Let's check that y, created by filtering three separate chunks of x, matches the result we would obtain from stateless filtering.

julia> sum( y .- filt( h, x, 3//17 ) )
0.0

Speed

The naive approach to resampling is a two to three step process, depending on whether you are decimating, interpolating, or both in case of rational resampling. For a rational factor, the processes look like:

  1. Stuff L-1 zeros between each input sample.
  2. Apply your anti-alias filter. This fills in those zeros from step 1.
  3. Keep one out of M samples from step 2, and throw away the rest.

Let's design a naive rational resampler:

function naiveresampler{T}( h::Vector{T}, x::Vector{T}, ratio::Rational{Int} )
    upfactor   = num( ratio )
    downfactor = den( ratio )
    xStuffed   = zeros( T, length(x) * upfactor )

    for n in 0:length(x)-1
        xStuffed[ n*upfactor+1 ] = x[ n+1 ]
    end

    yInterpolated = DSP.firfilt( h, xStuffed )
    y = [ yInterpolated[n] for n = 1:downfactor:length( yInterpolated ) ]
end

and define some input samples:

# resample from 48 kHz to 44.1 kHz
sampleRate    = 48000
interpolation = 147
decimation    = 160
ratio         = interpolation//decimation
numTaps       = 24*interpolation           # that's a lot of taps
x             = rand( Float32, 1_000_000 )
h             = Multirate.firdes( numTaps, 0.5/interpolation, Multirate.kaiser, beta = 7.8562  )
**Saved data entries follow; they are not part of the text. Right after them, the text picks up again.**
(* ===== verification/CoreLog.v ===== *)
(** * The logs of the core (tui/internal/coremgr/coremgr.go, tui/app.go)

    The restart goroutine and the two writers of every command send to the
    channels [Logs] and [Exits] without waiting; the session receives one value
    of each at a time.  The manager of [CoreMgr] runs inside this system: a
    goroutine takes its next step once it has made the sends its last step left
    it with, and everything else interleaves with these sends. *)

From stdpp Require Import gmap strings.
From S2P Require Import Prelude GoText GoNet CoreMgr App.

Module CoreLog.

(** ** A buffered channel *)

Record chan (A : Type) := mkChan { cap : Z; queue : list A }.
Arguments mkChan {A} _ _.
Arguments cap {A} _.
Arguments queue {A} _.

Definition make_chan {A} (n : Z) : chan A := mkChan n [].

(** [select { case c <- v: default: }] *)
Definition select_send {A} (c : chan A) (v : A) : chan A :=
  if len (queue c) <? cap c then mkChan (cap c) (queue c ++ [v]) else c.

(** [<-c]; [None] while it waits. *)
Definition recv {A} (c : chan A) : option (A * chan A) :=
  match queue c with
  | [] => None
  | v :: q => Some (v, mkChan (cap c) q)
  end.

(** ** The state *)

Inductive stream := Stdout | Stderr.

#[export] Instance stream_eq_dec : EqDecision stream.
Proof. solve_decision. Defined.

#[export] Instance stream_countable : Countable stream.
Proof.
  refine (inj_countable' (λ st, if st is Stdout then true else false) (λ b : bool, if b then Stdout else Stderr) _).
  by intros [].
Defined.

(** A send a goroutine has yet to make. *)
Inductive send := ToLogs (line : string) | ToExits (reason : string).

(** The manager, its channels, the sends left to each goroutine and the
    unfinished line of each writer. *)
Record state := mkState {
  mgr : CoreMgr.state;
  Logs : chan string;
  Exits : chan string;
  pending : gmap CoreMgr.loopid (list send);
  buffers : gmap (CoreMgr.cmdid * stream) (list Z)
}.

#[export] Instance eta_state : Eta state := fun s =>
  mkState (mgr s) (Logs s) (Exits s) (pending s) (buffers s).

Definition NewManager : state := mkState CoreMgr.NewManager (make_chan 512) (make_chan 4) ∅ ∅.

Definition todo (s : state) (l : CoreMgr.loopid) : list send := default [] (pending s !! l).

(** Who offers a line to the log. *)
Inductive source := FromLoop | FromCore (c : CoreMgr.cmdid) (st : stream).

#[export] Instance source_eq_dec : EqDecision source.
Proof. solve_decision. Defined.

(** What is seen of a step: a byte the core writes, a line offered to [Logs], a
    reason offered to [Exits], a message the session receives. *)
Inductive output :=
  | Said (c : CoreMgr.cmdid) (st : stream) (b : Z)
  | Offered (src : source) (line : string)
  | Reported (reason : string)
  | Received (ms : App.message).

Definition emit (s : state) (line : string) : state := s <| Logs := select_send (Logs s) line |>.

Section log.
(** The path of the executable and of its configuration. *)
Context (CorePath cfgPath : string).

(** A delay as the code prints it: a whole number of seconds below a minute. *)
Definition print_delay (d : Z) : string := of_bytes (Itoa (d / Second)) +:+ "s".

(** [fmt.Sprintf("%v", err)] *)
Definition print_error (err : option string) : string := default "<nil>" err.

(** ** The sends of the restart goroutine *)

(** What a step of the manager leaves its goroutine to send, from the place it
    is at after the step; [err] is the error of [cmd.Run]. *)
Definition leaves (m : CoreMgr.state) (e : CoreMgr.event) (err : option string) : list send :=
  match e with
  | CoreMgr.ELoopTop l _ =>
      match CoreMgr.pc <$> CoreMgr.loops m !! l with
      | Some (CoreMgr.Launching _) => [ToLogs ("core: starting " +:+ CorePath +:+ " " +:+ cfgPath)]
      | _ => []
      end
  | CoreMgr.ELoopAfter l =>
      match CoreMgr.loops m !! l with
      | Some (CoreMgr.mkLoop _ _ d CoreMgr.Sleeping) =>
          [ToExits (print_error err);
           ToLogs ("core exited (" +:+ print_error err +:+ "), restart in " +:+ print_delay d)]
      | _ => []
      end
  | _ => []
  end.

(** The goroutine that takes a step. *)
Definition actor (e : CoreMgr.event) : option CoreMgr.loopid :=
  match e with
  | CoreMgr.ELoopTop l _ | CoreMgr.ELoopRun l _ | CoreMgr.ERunReturns l | CoreMgr.ELoopAfter l
  | CoreMgr.ELoopTimer l | CoreMgr.ELoopCtxDone l | CoreMgr.ELoopLeave l => Some l
  | _ => None
  end.

(** A step of the manager; a goroutine with sends left takes none. *)
Definition manage (s : state) (e : CoreMgr.event) (err : option string) : option state :=
  match actor e with
  | None => m ← CoreMgr.step (mgr s) e; Some (s <| mgr := m |>)
  | Some l =>
      match todo s l with
      | _ :: _ => None
      | [] =>
          m ← CoreMgr.step (mgr s) e;
          Some (s <| mgr := m |> <| pending := <[l := leaves m e err]> (pending s) |>)
      end
  end.

(** The goroutine makes its next send. *)
Definition Send (s : state) (l : CoreMgr.loopid) : option (list output * state) :=
  match todo s l with
  | [] => None
  | x :: xs =>
      let s := s <| pending := <[l := xs]> (pending s) |> in
      match x with
      | ToLogs line => Some ([Offered FromLoop line], emit s line)
      | ToExits reason => Some ([Reported reason], s <| Exits := select_send (Exits s) reason |>)
      end
  end.

(** ** The writers *)

(** One round of the loop of [Write], for a command that [cmd.Run] waits for. *)
Definition WriteByte (s : state) (l : CoreMgr.loopid) (st : stream) (b : Z) : option (list output * state) :=
  lp ← CoreMgr.loops (mgr s) !! l;
  match CoreMgr.pc lp with
  | CoreMgr.Waiting c =>
      let '(lines, buf) := CoreMgr.writeByte ([], default [] (buffers s !! (c, st))) b in
      let s := s <| buffers := <[(c, st) := buf]> (buffers s) |> in
      let text := map (λ line, of_bytes (map byte line)) lines in
      Some (Said c st b :: map (Offered (FromCore c st)) text, foldl emit s text)
  | _ => None
  end.

(** ** The session's side *)

Definition waitLog (s : state) : option (list output * state) :=
  '(line, c) ← recv (Logs s); Some ([Received (App.CoreLogMsg line)], s <| Logs := c |>).

Definition waitExit (s : state) : option (list output * state) :=
  '(reason, c) ← recv (Exits s); Some ([Received (App.CoreExitMsg reason)], s <| Exits := c |>).

(** ** The system *)

Inductive event :=
  | EManager (e : CoreMgr.event) (err : option string)
  | ESend (l : CoreMgr.loopid)
  | EWriteByte (l : CoreMgr.loopid) (st : stream) (b : Z)
  | EWaitLog
  | EWaitExit.

Definition step (s : state) (e : event) : option (list output * state) :=
  match e with
  | EManager e err => s ← manage s e err; Some ([], s)
  | ESend l => Send s l
  | EWriteByte l st b => WriteByte s l st b
  | EWaitLog => waitLog s
  | EWaitExit => waitExit s
  end.

Fixpoint run (es : list event) (s : state) : option (list output * state) :=
  match es with
  | [] => Some ([], s)
  | e :: es =>
      '(out, s) ← step s e;
      '(outs, s) ← run es s;
      Some (out ++ outs, s)
  end.

End log.

End CoreLog.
Now let's time naiveresampler and Multirate.filt:

julia> @time y = naiveresampler( h, x, 147//160 );
elapsed time: **3.713267311 seconds** (**2361632424** bytes allocated, 5.05% gc time)
julia> resampler = Multirate.FIRFilter( h, ratio );

julia> @time y = Multirate.filt( resampler, x );
elapsed time: **0.056938961 seconds** (**7350144** bytes allocated)

The difference in speed is huge, but not necessarily surprising. Perhaps the most surprising part of this demo is the memory allocation. naiveresampler allocated almost 2.4 GB vs Multirate.filt's 7.4 MB.

Multirate is not heavily optimized numerically speaking, and has much room for improvement, but by using polyphase FIR implementation it is able to only do math on the samples that are kept. It doesn't waste cycles multiplying taps by stuffed zeros, and it does not do any multiplications on samples that are thrown out in the decimation process. Despite this, it produces results identical to the naive approach.

One way the code is optimized is that the filter-taps/polyphase-filter-banks are flipped in memory. Many filter routines found on the internet use the literal definition of discrete convolution by moving forward in memory through the input samples, and backwards in memory through the filter taps, or vice versa. Having the coefficients flipped is more friendly to the compiler. In some cases the compiler will emit SIMD instructions to perform multiple multiplications at a time.